Given information START

Definition appendPlayer (msgs : streams) (msg : stream) : streams :=
  {| Publishers := Publishers msgs; Players := Players msgs ++ [msg] |}.

(** The callback of the first [Range]. Every value of the registry is a
    [*rtmp.Stream], so the checked assertion of the source succeeds. *)
Definition collectPublisher (key : string) (s : Stream) (msgs : streams) : streams :=
  match GetReader s with
  | ReaderNil => msgs
  | ReaderVir v => appendPublisher msgs (readerStat key v)
  | ReaderOther => msgs
  end.

(** The callback of the inner [Range] over the writer set of one stream. *)
Definition collectPlayer (key : string) (k : string) (v : WsValue)
    (msgs : streams) : streams :=
  match v with
  | WsPackWriterCloser pw =>
      match GetWriter pw with
      | WriterNil => msgs
      | WriterVir v => appendPlayer msgs (writerStat key v)
      | WriterOther => msgs
      end
  | WsOther => msgs
  end.

Definition collectPlayers (key : string) (s : Stream) (msgs : streams) : streams :=
  Range (GetWs s) (collectPlayer key) msgs.

Definition GetLiveStatics (env : Env) (server : Server) (req : Request) : Run :=
  match handler server with
  | HandlerRtmpStream None =>
      respond 500 (Str "Get rtmp stream information error") server []
  | HandlerRtmpStream (Some rtmpStream) =>
      let msgs := {| Publishers := []; Players := [] |} in
      let msgs := Range (GetStreams rtmpStream) collectPublisher msgs in
      let msgs := Range (GetStreams rtmpStream) collectPlayers msgs in
      respond 200 (Stats msgs) server []
  | _ => {| reply := Panic; after := server; calls := [] |}
  end.

(** *** Serve *)

(** The gated routes [Serve] registers on its mux. The static file route
    [/statics/] is not gated and is left out. *)
Inductive Route :=
| ControlPush
| ControlPull
| ControlGet
| ControlReset
| ControlDelete
| StatsLivestats
| StatsLivestat.

Definition pattern (route : Route) : string :=
  match route with
  | ControlPush => "/control/push"
  | ControlPull => "/control/pull"
  | ControlGet => "/control/get"
  | ControlReset => "/control/reset"
  | ControlDelete => "/control/delete"
  | StatsLivestats => "/stats/livestats"
  | StatsLivestat => "/stats/livestat"
  end.

Definition handlerBody (route : Route) : Env -> Server -> Request -> Run :=
  match route with
  | ControlPush => handlePush
  | ControlPull => handlePull
  | ControlGet => handleGet
  | ControlReset => handleReset
  | ControlDelete => handleDelete
  | StatsLivestats => GetLiveStatics
  | StatsLivestat => GetLiveStat
  end.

Given information END

_Instructions for the task_. All of the records above need to be printed again exactly as they appear.

_Exercise response_.
Definition appendPlayer (msgs : streams) (msg : stream) : streams :=
  {| Publishers := Publishers msgs; Players := Players msgs ++ [msg] |}.

(** The callback of the first [Range]. Every value of the registry is a
    [*rtmp.Stream], so the checked assertion of the source succeeds. *)
Definition collectPublisher (key : string) (s : Stream) (msgs : streams) : streams :=
  match GetReader s with
  | ReaderNil => msgs
  | ReaderVir v => appendPublisher msgs (readerStat key v)
  | ReaderOther => msgs
  end.

(** The callback of the inner [Range] over the writer set of one stream. *)
Definition collectPlayer (key : string) (k : string) (v : WsValue)
    (msgs : streams) : streams :=
  match v with
  | WsPackWriterCloser pw =>
      match GetWriter pw with
      | WriterNil => msgs
      | WriterVir v => appendPlayer msgs (writerStat key v)
      | WriterOther => msgs
      end
  | WsOther => msgs
  end.

Definition collectPlayers (key : string) (s : Stream) (msgs : streams) : streams :=
  Range (GetWs s) (collectPlayer key) msgs.

Definition GetLiveStatics (env : Env) (server : Server) (req : Request) : Run :=
  match handler server with
  | HandlerRtmpStream None =>
      respond 500 (Str "Get rtmp stream information error") server []
  | HandlerRtmpStream (Some rtmpStream) =>
      let msgs := {| Publishers := []; Players := [] |} in
      let msgs := Range (GetStreams rtmpStream) collectPublisher msgs in
      let msgs := Range (GetStreams rtmpStream) collectPlayers msgs in
      respond 200 (Stats msgs) server []
  | _ => {| reply := Panic; after := server; calls := [] |}
  end.

(** *** Serve *)

(** The gated routes [Serve] registers on its mux. The static file route
    [/statics/] is not gated and is left out. *)
Inductive Route :=
| ControlPush
| ControlPull
| ControlGet
| ControlReset
| ControlDelete
| StatsLivestats
| StatsLivestat.

Definition pattern (route : Route) : string :=
  match route with
  | ControlPush => "/control/push"
  | ControlPull => "/control/pull"
  | ControlGet => "/control/get"
  | ControlReset => "/control/reset"
  | ControlDelete => "/control/delete"
  | StatsLivestats => "/stats/livestats"
  | StatsLivestat => "/stats/livestat"
  end.

Definition handlerBody (route : Route) : Env -> Server -> Request -> Run :=
  match route with
  | ControlPush => handlePush
  | ControlPull => handlePull
  | ControlGet => handleGet
  | ControlReset => handleReset
  | ControlDelete => handleDelete
  | StatsLivestats => GetLiveStatics
  | StatsLivestat => GetLiveStat
  end.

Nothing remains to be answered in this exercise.